Gianni Infantino has defended FIFA’s 2026 World Cup ticket pricing as a market reality, arguing resale and US entertainment costs justify high face values — even as some final tickets appear for up to $2m on secondary sites. FIFA moved to add lower-priced allocations amid intense backlash, but the dispute highlights a growing credibility problem around fan access and tournament affordability.
Infantino stands firm as ticket row escalates ahead of 2026 World Cup
Gianni Infantino has publicly defended FIFA’s approach to ticket pricing for the 2026 World Cup in the US, Mexico and Canada, dismissing outrage over sky-high resale listings as market dynamics. He argued that the entertainment landscape and the US resale environment dictate pricing, and pointed to unprecedented demand — more than 500 million ticket requests — as justification for higher face values.

What Infantino said and why it matters
Infantino sought to temper criticism with blunt logic: resale listings at extreme prices do not reflect official ticket costs, and there’s no guarantee such inflated offers will be sold. He also framed the World Cup as a premium entertainment product, noting comparative ticket levels in US sport and suggesting FIFA must apply “market rates.”
This line of argument matters because it shifts responsibility toward market forces and secondary sellers rather than FIFA’s own pricing decisions. It also underlines a tension: FIFA wants to capitalise on record demand while keeping the event accessible to traditional supporters.
Resale chaos and the optics problem
Secondary sites briefly showed final tickets at eye-watering sums — up to $2m — and the official final price sits far above previous editions, with the most-expensive official final tickets listed at $11,000. Infantino’s quip about bringing a hot dog and a Coke to anyone who paid $2m was an attempt at levity, but it underscored how badly optics have damaged the governing body’s message.
Why resale inflates the debate
Resale markets in the US are permissive, and when face prices are perceived as low relative to demand, scalpers step in. FIFA’s own contention is that underpricing encourages resale at multiples of the official rate, creating exactly the scenario fans accuse the organisation of enabling. That argument has a factual basis, but it does little to soothe supporters who see affordability as a core fairness issue.

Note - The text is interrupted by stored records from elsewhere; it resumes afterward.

Lemma new_job_ok id j st : jobs_ok st -> Job.job_id j = id -> direct (Job.log_path j) -> command_id id -> jobs_ok (with_new_job id j st).
Proof.
  intros [H1 H2 H3 H4 H5] Hid Hl Hcmd. pose proof (is_fresh (dom (states st))) as Hf. split; unfold with_new_job; cbn.
  - intros id' ref. cbn. unfold registry_get, registry_insert. cbn. rewrite dom_insert. intros [[_ <-]|[_ H]]%lookup_insert_Some; [set_solver|].
    apply elem_of_union. right. by eapply H1.
  - intros id' ref j'. unfold registry_get, registry_insert. cbn. intros [[<- <-]|[Hne Hr]]%lookup_insert_Some.
    + rewrite lookup_insert_eq. by intros [= <-].
    + rewrite lookup_insert_ne; [by apply H2|]. intros <-. apply Hf. by eapply H1.
  - intros ref j' [[_ <-]|[_ H]]%lookup_insert_Some; [done|by eapply H3].
  - intros id' ref. unfold registry_get, registry_insert. cbn. intros [[<- _]|[_ H]]%lookup_insert_Some; [done|by eapply H4].
  - exact H5.
Qed.

Lemma new_job_kept id j st : unknown_job id st -> kept st (with_new_job id j st).
Proof.
  intros Hn. split.
  - intros ref j' Hj. exists j'. split; [|done]. cbn. rewrite lookup_insert_ne; [done|]. intros <-.
    apply (is_fresh (dom (states st))). by apply elem_of_dom.
  - intros id' ref Hr. unfold with_new_job, unknown_job, registry_get, registry_insert in *. cbn.
    rewrite lookup_insert_ne; [done|]. intros ->. congruence.
Qed.

Lemma kept_registered st st' id j :
  kept st st' -> registered_job id st = Some j -> exists j', registered_job id st' = Some j' /\ same_job j j'.
Proof.
  intros [H1 H2]. unfold registered_job. destruct (registry_get (registry st) id) as [ref|] eqn:Er; [|done]. cbn. intros Hj.
  rewrite (H2 _ _ Er). cbn. by apply H1.
Qed.

Lemma with_disk_ok d st : jobs_ok st -> spool_ok d -> jobs_ok (with_disk d st).
Proof. intros [H1 H2 H3 H4 _] H5. by split. Qed.

(** Registering is a new job and a change of its files. *)
Lemma register_new now id pid path command st : exists d j,
  register now id pid path command st = with_disk d (with_new_job id j st) /\ Job.job_id j = id /\ Job.log_path j = path /\
  (command_id id -> spool_ok (disk st) -> spool_ok d).
Proof.
  unfold register_running_job. set (j := new_running _ _). pose proof (persist_spool now j (disk st)) as Hd.
  destruct (persist_job_state _ _ _ _ _ _ _) as [d ok]. by exists d, j.
Qed.

Lemma section_ok st st' : section st st' -> jobs_ok st -> jobs_ok st' /\ kept st st'.
Proof.
  intros Hs Hok. destruct Hs as [d Hd|now id pid path command Hp Hn Hc|j Hp Hn Hc|ref j j' Hj Hsame].
  - split; [by apply with_disk_ok; [|apply Hd, Hok]|exact (reflexivity (R:=kept) st)].
  - destruct (register_new now id pid path command st) as (d & j & -> & Hid & Hl & Hd). split.
    + apply with_disk_ok; [apply new_job_ok; congruence|by apply Hd, Hok].
    + by apply (new_job_kept id j st).
  - split; [by apply new_job_ok|by apply new_job_kept].
  - destruct Hok as [H1 H2 H3 H4 H5]. split; [split; cbn; [| | |exact H4|exact H5]|split; cbn; [|done]].
    + intros id r Hr. cbn. rewrite dom_insert. apply elem_of_union. right. by eapply H1.
    + intros id r k Hr [[<- <-]|[_ Hk]]%lookup_insert_Some; [|by eapply H2]. rewrite <- (H2 id ref j Hr Hj). apply Hsame.
    + intros r k [[<- <-]|[_ Hk]]%lookup_insert_Some; [|by eapply H3]. destruct Hsame as (_ & _ & -> & _). by eapply H3.
    + intros r k Hk. destruct (decide (ref = r)) as [<-|]; [|exists k; by rewrite lookup_insert_ne].
      exists j'. rewrite lookup_insert_eq. split; [done|]. congruence.
Qed.

Lemma sections_ok st st' : sections st st' -> jobs_ok st -> jobs_ok st' /\ kept st st'.
Proof.
  induction 1 as [st|st1 st2 st3 Hs _ IH]; [done|]. intros Hok. destruct (section_ok _ _ Hs Hok) as [Hok2 Hk].
  destruct (IH Hok2) as [Hok3 Hk3]. split; [done|by etrans].
Qed.

(** Two job ids never share a state. *)
Lemma jobs_ok_distinct st id1 id2 ref :
  jobs_ok st -> registry_get (registry st) id1 = Some ref -> registry_get (registry st) id2 = Some ref -> id1 = id2.
Proof.
  intros [H1 H2 _ _ _] E1 E2. destruct (states st !! ref) as [j|] eqn:Ej.
  - by rewrite <- (H2 _ _ _ E1 Ej), <- (H2 _ _ _ E2 Ej).
  - apply not_elem_of_dom in Ej. destruct Ej. by eapply H1.
Qed.

(** ** Runs of the sections *)

Lemma alter_lookup (f : JobState -> JobState) ref j (m : gmap nat JobState) : m !! ref = Some j -> alter f ref m = <[ref := f j]> m.
Proof. intros Hj. rewrite <- (insert_id m ref j Hj) at 1. by rewrite alter_insert_eq. Qed.

(** What other tasks report of a job meanwhile does not change its identity. *)
Definition quiet_check (env : check_env) : Prop :=
  (forall j, same_job j (ck_while_settling env j)) /\ (forall j, same_job j (ck_before_update env j)).

Lemma check_process_after id n registered load env j recovered :
  quiet_check env -> find_job id registered load = Ok (j, recovered) ->
  exists answer final, check_process id n registered load env = (answer, Some final) /\ same_job j final.
Proof.
  intros [Hq1 Hq2] Hf. unfold check_process. rewrite Hf. destruct (judge _ _ _ _) as [v|e]; [|by eexists _, j].
  eexists _, _. split; [reflexivity|]. etrans; [apply Hq1|]. etrans; [apply Hq2|]. apply reconcile_same_job.
Qed.

Lemma update_disk ref j j' d st : states st !! ref = Some j -> same_job j j' -> (spool_ok (disk st) -> spool_ok d) ->
  sections st {| disk := d; registry := registry st; states := <[ref := j']> (states st) |}.
Proof. intros Hj Hs Hd. eapply rtc_l; [by eapply sec_update|]. by apply rtc_once, (sec_disk (with_states _ st) d). Qed.

Lemma check_job_sections id n env st :
  jobs_ok st -> quiet_check env -> sections st (check_job to_json of_json base_dir euid umask id n env st).2.
Proof.
  intros Hok Hq. unfold check_job. destruct (registry_get (registry st) id) as [ref|] eqn:Er.
  - destruct (registered_job id st) as [j|] eqn:Ej.
    + destruct (check_process_after id n (Some j) (Ok None) env j false Hq eq_refl) as (a & f & -> & Hs). rewrite Er.
      assert (Hj : states st !! ref = Some j) by (unfold registered_job in Ej; by rewrite Er in Ej).
      eapply update_disk; [exact Hj|exact Hs|]. destruct (reconciles _ _ _ _); [|done]. apply persist_spool.
      destruct Hs as [-> _]. rewrite (jo_id _ Hok _ _ _ Er Hj). by apply (jo_commands _ Hok id ref).
    + unfold check_process, find_job. done.
  - destruct (load_job_state of_json base_dir euid umask id (disk st)) as [d loaded] eqn:El.
    assert (Hn : registered_job id (with_disk d st) = None) by (unfold registered_job; cbn; by rewrite Er).
    rewrite Hn. change (registry (with_disk d st)) with (registry st). rewrite Er.
    destruct (load_spool _ _ _ _ El (jo_spool _ Hok)) as [Hd Hcmd].
    eapply rtc_l; [by apply (sec_disk st d)|].
    destruct loaded as [[j|]|e]; cbn [rmap_err]; [|done..]. specialize (Hcmd ltac:(by eexists)).
    apply load_job_state_checked in El as (Hid & Hl & _).
    destruct (check_process_after id n None (Ok (Some j)) env j true Hq eq_refl) as (a & f & -> & Hs). cbn [snd].
    eapply rtc_l; [apply (sec_recover (with_disk d st) j); [done|unfold unknown_job; by rewrite Hid|by rewrite Hid]|]. rewrite Hid.
    set (d' := if reconciles _ _ _ _ then _ else _). set (ref := fresh _).
    assert (Hd' : spool_ok d').
    { subst d'. destruct (reconciles _ _ _ _); [|done]. apply persist_spool; [|done]. destruct Hs as [-> _]. by rewrite Hid. }
    pose proof (update_disk ref j f d' (with_new_job id j (with_disk d st))) as H.
    unfold with_new_job in *. cbn [states disk registry with_disk] in *. rewrite insert_insert_eq in H.
    apply H; [by rewrite lookup_insert_eq|done|done].
Qed.

Lemma stream_task_sections append sync now id path opened s st answer st' : jobs_ok st ->
  stream_task to_json base_dir euid umask append sync now id path opened s st = Some (answer, st') -> sections st st'.
Proof.
  intros Hok. unfold stream_task. set (o := match opened with Ok _ => _ | Err e => Err e end). unfold stream_channel.
  destruct (stream_channel_inner append sync o (s_events s) (s_initial s)) as [inner|]; [|done].
  set (d := match inner with Ok (_, file, _) => write_file now (default [] (file_name path)) file (disk st) | Err _ => disk st end).
  assert (Hd : spool_ok (disk st) -> spool_ok d) by (subst d; destruct inner as [[[? ?] ?]|]; [apply write_file_spool|done]).
  clearbody d. unfold update_job_terminal. set (u := terminal_update inner).
  destruct (registry_get (registry st) id) as [ref|] eqn:Er; intros [= _ <-].
  - destruct (states st !! ref) as [j|] eqn:Ej.
    + rewrite (alter_lookup _ ref j) by done. pose proof (update_same_job u now j) as Hs. eapply update_disk; [exact Ej|exact Hs|].
      intros H. apply persist_spool; [|by apply Hd]. destruct Hs as [-> _]. rewrite (jo_id _ Hok _ _ _ Er Ej). by apply (jo_commands _ Hok id ref).
    + rewrite alter_id' by done. by apply rtc_once, sec_disk.
  - by apply rtc_once, sec_disk.
Qed.

(** Starting a job under a direct log path only registers it. *)
Lemma start_job_sections env for_exec path for_registry st : direct path -> unknown_job (l_job_id env) st -> command_id (l_job_id env) ->
  adds (start_job to_json base_dir euid umask connection_id env for_exec path for_registry st) (fun a _ => sections st a.2).
Proof.
  intros Hp Hn Hc. eapply adds_mono; [apply start_job_adds|]. intros [[s|e] st'] u [_ H]; cbn.
  - destruct H as (_ & _ & ->). by apply rtc_once, sec_register.
  - by destruct H as [-> _].
Qed.

Lemma background_sections env max_chars su_set command log_path privilege st :
  quiet_launch env -> unknown_job (l_job_id env) st -> command_id (l_job_id env) ->
  adds (execute_background_impl to_json base_dir euid umask connection_id env max_chars su_set command log_path privilege st)
    (fun a _ => sections st a.2).
Proof.
  intros Hq Hn Hc. unfold execute_background_impl. cbv zeta.
  destruct (match log_path with Some p => Ok p | None => _ end) as [path|] eqn:Ep; [|by apply adds_ret].
  destruct (match log_path with Some p => validate_background_log_path base_dir p | None => Ok tt end) as [v|] eqn:Ev; [|by apply adds_ret].
  assert (Hlog : spool_ok (disk st) -> spool_ok (ensure_local_log_file base_dir euid umask env path (disk st)).2).
  { apply ensure_log_spool; [done|]. intros name.
    destruct log_path as [p|]; [destruct v; injection Ep as ->; by apply validated_log_name|by apply (default_log_name (l_job_id env))]. }
  pose proof (ensure_log_direct base_dir euid umask env path (disk st)) as Hd.
  destruct (ensure_local_log_file _ _ _ env path (disk st)) as [prepared d].
  assert (L : sections st (with_disk d st)) by by apply rtc_once, sec_disk.
  destruct prepared as [[]|]; [|by apply adds_ret]. specialize (Hd eq_refl).
  destruct (Shell.sanitize_command command max_chars) as [sanitized|]; [|by apply adds_ret].
  apply adds_act. destruct (l_connected env); [|by apply adds_ret].
  destruct (privileged privilege sanitized) as [[for_exec for_registry] elevate].
  assert (H : adds (let! '(r, st0) := start_job to_json base_dir euid umask connection_id env for_exec path for_registry (with_disk d st) in
      match r with
      | Ok s0 => tret (background_json_ok (l_job_id env) (s_pid s0) path, Some s0, st0)
      | Err e => tret (background_json_err e [], None, st0)
      end) (fun a _ => sections st a.2)).
  { eapply adds_bind; [by apply start_job_sections|]. intros [[s0|e] st0] u Hs; apply adds_ret; cbn in *; by etrans. }
  by apply adds_if.
Qed.

(** What other tasks do during a foreground call. *)
Definition quiet_foreground (fg : foreground_env) : Prop := quiet_check (fg_check fg) /\ forall st, sections st (fg_settled fg st).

Price examples and fan impact
Group-stage tickets have been tiered by popularity and market, producing stark variations. Examples circulated include England’s group matches priced significantly higher than some other nations’ fixtures; certain matches in Los Angeles have official ranges extending into the thousands. Single-game face prices for matches such as USA vs Paraguay reportedly start above $1,000, with premium seats far higher.

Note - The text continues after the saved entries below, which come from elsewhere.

(* ===== verification/Handlers.v ===== *)
(** * Tool handlers (src/server.rs, src/server/handlers/)

    The handlers of the command tools, of check_process and of transfer: what
    each does around the component it calls, and the answer it makes. *)
From Stdlib Require Import ZArith String.
From stdpp Require Import base list gmap.
From S2P Require Import Prelude Trace Errors Shell Validate Job CheckProcess Output RouterOs ToolArgs TransferTypes TransferJob Response Launch.

(** ** Commands (src/server.rs) *)

(** [resolve_timeout]; milliseconds. *)
Definition resolve_timeout (server_timeout : Z) (timeout_ms : option Z) : Z := default server_timeout timeout_ms.

Section commands.
Context (to_json : PersistedJobState -> option bytes) (of_json : bytes -> option PersistedJobState).
Context (base_dir : str) (euid umask : Z) (connection_id : str).
Context (max_chars max_output_tokens : option Z) (su_password sudo_password : option str).

Notation launch_answer := (result CallToolResult McpError * option started * local_state)%type.

Definition sanitize_or_tool_error (command : str) : result str CallToolResult :=
  rmap_err (fun e => error_text (error_display e)) (Shell.sanitize_command command max_chars).

Definition execute_command_with_timeout (env : launch_env) (fg : foreground_env) (command : str) (st : local_state) :
    traced launch_action launch_answer :=
  match sanitize_or_tool_error command with
  | Err answer => tret (Ok answer, None, st)
  | Ok sanitized =>
      let requires_elevation := bool_decide (is_Some su_password) in
      let! _ := act Connecting in
      match l_connected env with
      | Err e => tret (Ok (tool_error (Text (error_display e))), None, st)
      | Ok _ =>
          let! _ := if requires_elevation then act Elevating else tret tt in
          execute_detachable_foreground_impl to_json of_json base_dir euid umask connection_id env fg max_output_tokens sanitized sanitized st
      end
  end.

Definition execute_sudo_command_with_timeout (env : launch_env) (fg : foreground_env) (command : str) (st : local_state) :
    traced launch_action launch_answer :=
  match sanitize_or_tool_error command with
  | Err answer => tret (Ok answer, None, st)
  | Ok sanitized =>
      let wrapped_command := wrap_sudo_command sanitized sudo_password in
      let! _ := act Connecting in
      match l_connected env with
      | Err e => tret (Ok (tool_error (Text (error_display e))), None, st)
      | Ok _ =>
          execute_detachable_foreground_impl to_json of_json base_dir euid umask connection_id env fg max_output_tokens wrapped_command
            (lit "sudo " ++ sanitized) st
      end
  end.

Definition execute_background_command (env : launch_env) (command : str) (log_path : option str) (st : local_state) :=
  execute_background_impl to_json base_dir euid umask connection_id env max_chars (bool_decide (is_Some su_password)) command log_path
    Normal st.

Definition execute_background_sudo_command (env : launch_env) (command : str) (log_path : option str) (st : local_state) :=
  execute_background_impl to_json base_dir euid umask connection_id env max_chars (bool_decide (is_Some su_password)) command log_path
    (Sudo sudo_password) st.
End commands.

(** ** RouterOS (handlers/routeros.rs) *)

(** [run] is [exec_routeros_command] with its timeout. *)
Definition execute_routeros_tool (max_chars : option Z) (server_timeout : Z) (run : str -> Z -> NativeResult) (arguments : members) :
    result CallToolResult McpError :=
  let? parsed := rmap_err McpInvalidParams (parse_routeros_tool_args arguments max_chars) in
  let '(ok, text) := routeros_answer (run (r_command parsed) (resolve_timeout server_timeout (r_timeout_ms parsed))) in
  Ok {| is_error := negb ok; block := Text text |}.
(** The outcomes of the preparation of a new server. *)
Lemma startup_cases version environment_json env c (s' := with_startup_environment version environment_json env (server_new c)) :
  s' = server_new c \/
  (su_platform env = Some (Ok Routeros) /\
   s' = {| srv_config := c; startup_instructions := Some (build_instructions version environment_json c (Some Routeros) unknown preflight_default);
           startup_transfer_preflight := preflight_default |}) \/
  (su_platform env = Some (Ok Posix) /\ su_cancelled_before env || su_cancelled_after env || su_cancelled_last env = false /\
   s' = let preflight := probed_preflight (transfer_ssh_options c) env in
        {| srv_config := c;
           startup_instructions := Some (build_instructions version environment_json c (Some Posix)
             (match su_environment env with Ok e => e | Err _ => unknown end) preflight);
           startup_transfer_preflight := preflight |}).
Proof.
  subst s'. unfold with_startup_environment, server_new. cbn [startup_instructions srv_config startup_transfer_preflight].
  rewrite (bool_decide_eq_false_2 (is_Some None)) by (by intros []). cbn [orb].
  destruct (su_cancelled_before env); [by left|]. destruct (su_platform env) as [[[]|]|]; [|by right; left|by left..].
  destruct (su_cancelled_after env); [by left|]. destruct (su_cancelled_last env); [by left|]. by right; right.
Qed.

Lemma probed_preferred options env name :
  preferred_transport (probed_preflight options env) = Some name ->
  (name = lit "sftp" /\ su_sftp env = ProbeOk) \/ (name = lit "exec-raw" /\ su_raw env = Ok true).
Proof.
  unfold preferred_transport, probed_preflight. cbn [sftp exec_raw].
  destruct (bool_decide (su_sftp env = ProbeOk)) eqn:E; [apply bool_decide_eq_true in E; intros [= <-]; by left|].
  destruct (su_raw env) as [[]|]; cbn; [intros [= <-]; by right|done..].
Qed.

(** Preparing before serving only adds advice. It leaves the configuration
    alone and happens once; a cancellation, an unknown platform or a RouterOS
    host leave the transfer advice as it was; otherwise the instructions
    describe the probed snapshot (unknown when the probe failed), and a
    transport is preferred only because its own probe succeeded. *)
Theorem startup_environment_advisory (version : str) (environment_json : HostEnvironment -> str) (env : startup_env) (c : Config) :
  let s := server_new c in
  let s' := with_startup_environment version environment_json env s in
  srv_config s' = c /\
  (forall env', startup_instructions s' <> None -> with_startup_environment version environment_json env' s' = s') /\
  (su_platform env <> Some (Ok Posix) \/ su_cancelled_before env || su_cancelled_after env || su_cancelled_last env = true ->
     startup_transfer_preflight s' = preflight_default) /\
  (forall name, preferred_transport (startup_transfer_preflight s') = Some name ->
     (name = lit "sftp" /\ su_sftp env = ProbeOk) \/ (name = lit "exec-raw" /\ su_raw env = Ok true)) /\
  (startup_transfer_preflight s' <> preflight_default ->
     startup_instructions s' = Some (build_instructions version environment_json c (Some Posix)
       (match su_environment env with Ok e => e | Err _ => unknown end) (startup_transfer_preflight s'))).
Proof.
  cbn zeta. destruct (startup_cases version environment_json env c) as [->|[(Hp & ->)|(Hp & Hc & ->)]].
  - split_and!; try done.
  - split_and!; try done.
  - cbn zeta. split_and!; cbn [srv_config startup_instructions startup_transfer_preflight]; [done|done| |apply probed_preferred|done].
    intros [Hn|Hn]; [by destruct Hn|congruence].
Qed.
(** A calm surrounding. *)
Definition launch : launch_env := {|
  l_job_id := []; l_now := 5; l_meta_error := None; l_before_open := fun fs => fs; l_open_error := None; l_sync := Ok tt;
  l_connected := Ok tt; l_elevated := Ok tt; l_slot := Ok tt; l_first := l_first LaunchExample.env; l_reconnected := Ok tt;
  l_second := l_second LaunchExample.env; l_events := l_events LaunchExample.env; l_arrived := 1 |}.

Definition around : call_env (list request) := {|
  ce_epoch_ms := 1; ce_launch := launch; ce_fg := LaunchExample.fg;
  ce_check := {| c_cancelled := false; c_meanwhile := fun x => x; c_now := 9; c_later := 10; c_transfers_meanwhile := fun r => r;
                 c_local_len := fun _ => None; c_remote_exec := fun _ => None |};
  ce_check_env := fg_check LaunchExample.fg; ce_native := fun _ _ => not_started []; ce_answers := sample_answers (lit "file");
  ce_meanwhile := fun a => a; ce_elapsed := 5; ce_stopped := None; ce_edit_ids := 0; ce_transfer_now := 9;
  ce_finished := fun _ => false |}.

Definition check_params (args : members) : result CheckProcessToolArgs str :=
  match get (lit "job_id") args with
  | Some (JString id) => Ok {| cp_job_id := id; cp_tail_lines := 20; cp_wait_for := 0 |}
  | _ => Err (lit "missing field `job_id`")
  end.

For ordinary supporters this means increased cost to follow their teams, a squeeze on away support and a reassessment of who the tournament is for: long-time fans or the deepest-pocketed consumers of spectacle.
Political and supporter reaction
The pricing controversy prompted political comment and pressure for more accessible allocations. UK political leaders and supporter groups welcomed moves to introduce a tranche of lower-priced tickets but criticised the adjustments as insufficient or symbolic. Supporter organisations have warned that marginal gestures will not repair the relationship between governing bodies and everyday fans.
What this means going forward
FIFA faces a reputational test: balancing commercial value against fan trust. Adding more affordable tickets reduces immediate heat, but sustained credibility will require clearer limits on how allocations are sold, better transparency about pricing rationale, and proactive measures to protect genuine supporters from secondary-market inflation.
Potential outcomes and implications
If FIFA leans further into market pricing, expect continued scrutiny from governments, supporter groups and media. If it prioritises affordability, revenue targets will come under pressure and the organisation will need new mechanisms to control resale. Either path has consequences for fan access, the tournament’s image and future bidding strategies.
Bottom line
Infantino’s defence frames high prices as inevitable given demand and the US market, but the episode exposes a deeper governance challenge: reconciling commercial ambitions with the sport’s grassroots legitimacy.